“My heart is as the heart of Multnomah. Mishlah is hungry for war. If the tribes that are our younger 62 brothers are faithful, they will come to the council and smoke the pipe of peace with us; if they are not, let us know it. Mishlah knows not what it is to wait. You all talk words, words, words; and the tribes laugh and say, ‘The Willamettes have become women and sit in the lodge sewing moccasins and are afraid to fight.’ Send out the runners. Call the council. Let us find who are our enemies; then let us strike!”
The hands of the chief closed involuntarily as if they clutched a weapon, and his voice rang harsh and grating. The eyes of Multnomah flashed fire, and the war-lust kindled for a moment on the dark faces of the listeners.
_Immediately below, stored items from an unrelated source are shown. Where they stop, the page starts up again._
Definition isBlockedIPv4 (ip : string) : BlockCheck :=
  match matchIPv4 ip with
  | None => notBlocked
  | Some (ga, gb, gc, gd) =>
      let a := Number ga in
      let b := Number gb in
      let c := Number gc in
      let d := Number gd in
      if a =? 127 then
        blockedFor "Access to loopback addresses is not allowed"
      else if a =? 10 then
        blockedFor "Access to private network (10.x.x.x) is not allowed"
      else if (a =? 172) && (16 <=? b) && (b <=? 31) then
        blockedFor "Access to private network (172.16-31.x.x) is not allowed"
      else if (a =? 192) && (b =? 168) then
        blockedFor "Access to private network (192.168.x.x) is not allowed"
      else if (a =? 169) && (b =? 254) then
        blockedFor "Access to link-local/metadata addresses (169.254.x.x) is not allowed"
      else if a =? 0 then
        blockedFor "Access to 0.x.x.x addresses is not allowed"
      else if (a =? 100) && (64 <=? b) && (b <=? 127) then
        blockedFor "Access to shared/CGNAT addresses (100.64-127.x.x) is not allowed"
      else if (a =? 198) && ((b =? 18) || (b =? 19)) then
        blockedFor "Access to benchmark addresses (198.18-19.x.x) is not allowed"
      else if (a =? 255) && (b =? 255) && (c =? 255) && (d =? 255) then
        blockedFor "Access to broadcast address is not allowed"
      else notBlocked
  end.

Definition mappedReason (ipv4Check : BlockCheck) : BlockCheck :=
  blockedFor ("Access to IPv4-mapped blocked address: "
              ++ template (reason ipv4Check)).

Definition isBlockedIPv6 (ip : string) : BlockCheck :=
  let normalized := toLowerCase ip in
  orElse
    (if String.eqb normalized "::1"
     then Some (blockedFor "Access to IPv6 localhost is not allowed")
     else None) (
  let firstGroup := hd EmptyString (split ":" normalized) in
  orElse
    (if negb (String.eqb firstGroup EmptyString) then
       let groupValue := parseInt16 firstGroup in
       if negb (isNaN groupValue)
          && (Z.land (toInt32 groupValue) 0xffc0 =? 0xfe80)
       then Some (blockedFor "Access to IPv6 link-local addresses is not allowed")
       else None
     else None) (
  orElse
    (if startsWith "fc" normalized || startsWith "fd" normalized
     then Some (blockedFor "Access to IPv6 private addresses is not allowed")
     else None) (
  orElse
    (match matchMappedDotted normalized with
     | Some inner =>
         let ipv4Check := isBlockedIPv4 inner in
         if blocked ipv4Check then Some (mappedReason ipv4Check) else None
     | None => None
     end) (
  orElse
    (match matchMappedHex normalized with
     | Some (g1, g2) =>
         let high := toInt32 (parseInt16 g1) in
         let low := toInt32 (parseInt16 g2) in
         let a := Z.land (Z.shiftr high 8) 0xff in
         let b := Z.land high 0xff in
         let c := Z.land (Z.shiftr low 8) 0xff in
         let d := Z.land low 0xff in
         let ipv4 := numToString a ++ "." ++ numToString b ++ "."
                     ++ numToString c ++ "." ++ numToString d in
         let ipv4Check := isBlockedIPv4 ipv4 in
         if blocked ipv4Check then Some (mappedReason ipv4Check) else None
     | None => None
     end)
  notBlocked)))).

(** [LookupAddress] of Node's [dns] module. *)
Record LookupAddress : Type := { address : string; family : Z }.

(** The fields of a parsed [URL] that the validator reads. *)
Record URL : Type := { protocol : string; url_hostname : string }.

Record UrlValidationResult : Type := {
  valid : bool;
  error : option string;
  resolvedIp : option string;
  hostname : option string;
}.

Definition invalid (why : option string) : UrlValidationResult :=
  {| valid := false; error := why; resolvedIp := None; hostname := None |}.

(** [DnsResolver.lookup(hostname, { all: true })], awaited. *)
Definition DnsResolver : Type := string -> completion (list LookupAddress).

(** The [for (const addr of addresses)] loop of [validateUrl]: [inl] is the
    result returned from inside the loop, [inr] the value of
    [firstNonBlockedIp] when the loop runs to its end. *)
Fixpoint checkAddresses (addresses : list LookupAddress)
  (firstNonBlockedIp : option string)
  : UrlValidationResult + option string :=
  match addresses with
  | [] => inr firstNonBlockedIp
  | addr :: more =>
      if family addr =? 4 then
        let ipCheck := isBlockedIPv4 (address addr) in
        if blocked ipCheck then
          inl (invalid (Some ("DNS resolved to blocked IP: "
                              ++ template (reason ipCheck))))
        else
          checkAddresses more
            (if falsy firstNonBlockedIp then Some (address addr)
             else firstNonBlockedIp)
      else if family addr =? 6 then
        let ipCheck := isBlockedIPv6 (address addr) in
        if blocked ipCheck then
          inl (invalid (Some ("DNS resolved to blocked IP: "
                              ++ template (reason ipCheck))))
        else
          checkAddresses more
            (if falsy firstNonBlockedIp then Some (address addr)
             else firstNonBlockedIp)
      else checkAddresses more firstNonBlockedIp
  end.

(** [dnsError instanceof Error ? dnsError.message : String(dnsError)] *)
Definition errorMessage (dnsError : thrown) : string :=
  match dnsError with
  | ErrorObject message => message
  | OtherValue asString => asString
  end.

Section ValidateUrl.

(** [new URL(urlString)] of the platform: the parsed URL, or a throw. *)
Variable newURL : string -> completion URL.

Definition validateUrl (urlString : string) (dnsResolver : DnsResolver)
  : completion UrlValidationResult :=
  match newURL urlString with
  | Throw _ => Normal (invalid (Some "Invalid URL format"))
  | Normal parsed =>
      if negb (String.eqb (protocol parsed) "http:")
         && negb (String.eqb (protocol parsed) "https:") then
        Normal (invalid (Some "Only http and https protocols are allowed"))
      else
        let hostname := toLowerCase (url_hostname parsed) in
        if String.eqb hostname "localhost"
           || String.eqb hostname "localhost.localdomain" then
          Normal (invalid (Some "Access to localhost is not allowed"))
        else if String.eqb hostname "[::1]" then
          Normal (invalid (Some "Access to IPv6 localhost is not allowed"))
        else
          let isLiteralIPv4 :=
            match matchIPv4 hostname with Some _ => true | None => false end in
          let isLiteralIPv6 := startsWith "[" hostname && endsWith "]" hostname in
          if isLiteralIPv4 then
            let ipCheck := isBlockedIPv4 hostname in
            if blocked ipCheck then Normal (invalid (reason ipCheck))
            else Normal {| valid := true; error := None;
                           resolvedIp := Some hostname;
                           hostname := Some hostname |}
          else if isLiteralIPv6 then
            let ipv6 := slice_1_m1 hostname in
            let ipCheck := isBlockedIPv6 ipv6 in
            if blocked ipCheck then Normal (invalid (reason ipCheck))
            else Normal {| valid := true; error := None;
                           resolvedIp := Some ipv6;
                           hostname := Some hostname |}
          else
            tryCatch
              (addresses <- dnsResolver hostname ;;
               if (Z.of_nat (List.length addresses) =? 0) then
                 Normal (invalid (Some "DNS resolution returned no addresses"))
               else
                 match checkAddresses addresses None with
                 | inl result => Normal result
                 | inr firstNonBlockedIp =>
                     Normal {| valid := true; error := None;
                               resolvedIp := firstNonBlockedIp;
                               hostname := Some hostname |}
                 end)
              (fun dnsError =>
                 Normal (invalid (Some ("DNS resolution failed: "
                                        ++ errorMessage dnsError))))
  end.

End ValidateUrl.

End Url.

(** ** Output-path validator ([src/validators/path.ts]) *)

(** Node's [path] module as it is on POSIX ([path.posix]).  On Windows
    [path] is [path.win32], with drives and two separators; it is not
    modelled, and what is proved of paths is proved for POSIX. *)
Module NodePath.
Import JS.

Definition isDots (seg : string) : bool := String.eqb seg "..".

(** [normalizeString(path, allowAboveRoot)], segment by segment: empty
    segments and [.] are dropped, [..] removes the segment before it, or is
    kept (when [allowAboveRoot]) if there is none to remove.  [stack] holds
    the segments kept so far, last one first. *)
Fixpoint normalizeSegments (allowAboveRoot : bool) (stack segs : list string)
  : list string :=
  match segs with
  | [] => rev stack
  | seg :: more =>
      if String.eqb seg EmptyString || String.eqb seg "." then
        normalizeSegments allowAboveRoot stack more
      else if isDots seg then
        match stack with
        | top :: below =>
            if isDots top then
              normalizeSegments allowAboveRoot
                (if allowAboveRoot then seg :: stack else stack) more
            else normalizeSegments allowAboveRoot below more
        | [] =>
            normalizeSegments allowAboveRoot
              (if allowAboveRoot then [seg] else []) more
        end
      else normalizeSegments allowAboveRoot (seg :: stack) more
  end.

Definition normalizeString (path : string) (allowAboveRoot : bool) : string :=
  String.concat "/" (normalizeSegments allowAboveRoot [] (split "/" path)).

(** [path.normalize] *)
Definition normalize (path : string) : string :=
  if String.eqb path EmptyString then "."
  else
    let isAbsolute := startsWith "/" path in
    let trailingSeparator := endsWith "/" path in
    let path := normalizeString path (negb isAbsolute) in
    if String.eqb path EmptyString then
      if isAbsolute then "/" else if trailingSeparator then "./" else "."
    else
      let path := if trailingSeparator then path ++ "/" else path in
      if isAbsolute then "/" ++ path else path.

(** [path.join] *)
Definition join (args : list string) : string :=
  match filter (fun arg => negb (String.eqb arg EmptyString)) args with
  | [] => "."
  | parts => normalize (String.concat "/" parts)
  end.

(** The loop of [path.resolve]: arguments are taken from the last to the
    first, then the working directory, until an absolute one is met. *)
Fixpoint resolveLoop (cwd : string) (fromLast : list string)
  (resolvedPath : string) : string * bool :=
  match fromLast with
  | [] =>
      if String.eqb cwd EmptyString then (resolvedPath, false)
      else (cwd ++ "/" ++ resolvedPath, startsWith "/" cwd)
  | path :: more =>
      if String.eqb path EmptyString then resolveLoop cwd more resolvedPath
      else if startsWith "/" path then (path ++ "/" ++ resolvedPath, true)
      else resolveLoop cwd more (path ++ "/" ++ resolvedPath)
  end.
Then rose the grotesque figure of an Indian, ancient, withered, with matted locks and haggard face, who had just joined the council, gliding in noiselessly from the neighboring wood. His cheek-bones were unusually high, his lower lip thick and protruding, his eyes deeply sunken, his face drawn, austere, and dismal beyond description. The mis-shapen, degraded features repelled at first sight; but a second glance revealed a great dim sadness in the eyes, a gloomy foreboding on brow and lip that were weirdly fascinating, so sombre were they, so full of woe. There was a wild dignity in his mien; and he wore the robe of furs, though soiled and torn, that only the richest chiefs were able to wear. Such was Tohomish, or Pine Voice, chief of the Santiam tribe of the Willamettes, the most eloquent orator and potent medicine or tomanowos man in the confederacy.
There was a perceptible movement of expectation, a lighting up of faces as he arose, and a shadow of 63 anxiety swept over Multnomah’s impassive features. For this man’s eloquence was wonderful, and his soft magnetic tones could sway the passions of his hearers to his will with a power that seemed more than human to the superstitious Indians. Would he declare for the council or against it; for peace or for war?
He threw back the tangled locks that hung over his face, and spoke.
“Chiefs and warriors, who dwell in lodges and talk with men, Tohomish, who dwells in caves and talks with the dead, says greeting, and by him the dead send greeting also.”
His voice was wonderfully musical, thrilling, and pathetic; and as he spoke the salutation from the dead, a shudder went through the wild audience before him,—through all but Multnomah, who did not shrink nor drop his searching eyes from the speaker’s face. What cared he for the salutation of the living or the dead? Would this man whose influence was so powerful declare for action or delay?
“It has been long since Tohomish has stood in the light of the sun and looked on the faces of his brothers or heard their voices. Other faces has he looked upon and other voices has he heard. He has learned the language of the birds and the trees, and has talked with the People of Old who dwell in the serpent and the cayote; and they have taught him their secrets. But of late terrible things have come to Tohomish.”
He paused, and the silence was breathless, for the Indians looked on this man as a seer to whom the future was as luminous as the past. But Multnomah’s brow darkened; he felt that Tohomish also 64 was against him, and the soul of the warrior rose up stern and resentful against the prophet.
“A few suns ago, as I wandered in the forest by the Santiam, I heard the death-wail in the distance. I said, ‘Some one is dead, and that is the cry of the mourners. I will go and lift up my voice with them.’ But as I sought them up the hill and through the thickets the cry grew fainter and farther, till at last it died out amid distant rocks and crags. And then I knew that I had heard no human voice lamenting the dead, but that it was the Spirit Indian-of-the-Wood wailing for the living whose feet go down to the darkness and whose faces the sun shall soon see no more. Then my heart grew heavy and bitter, for I knew that woe had come to the Willamettes.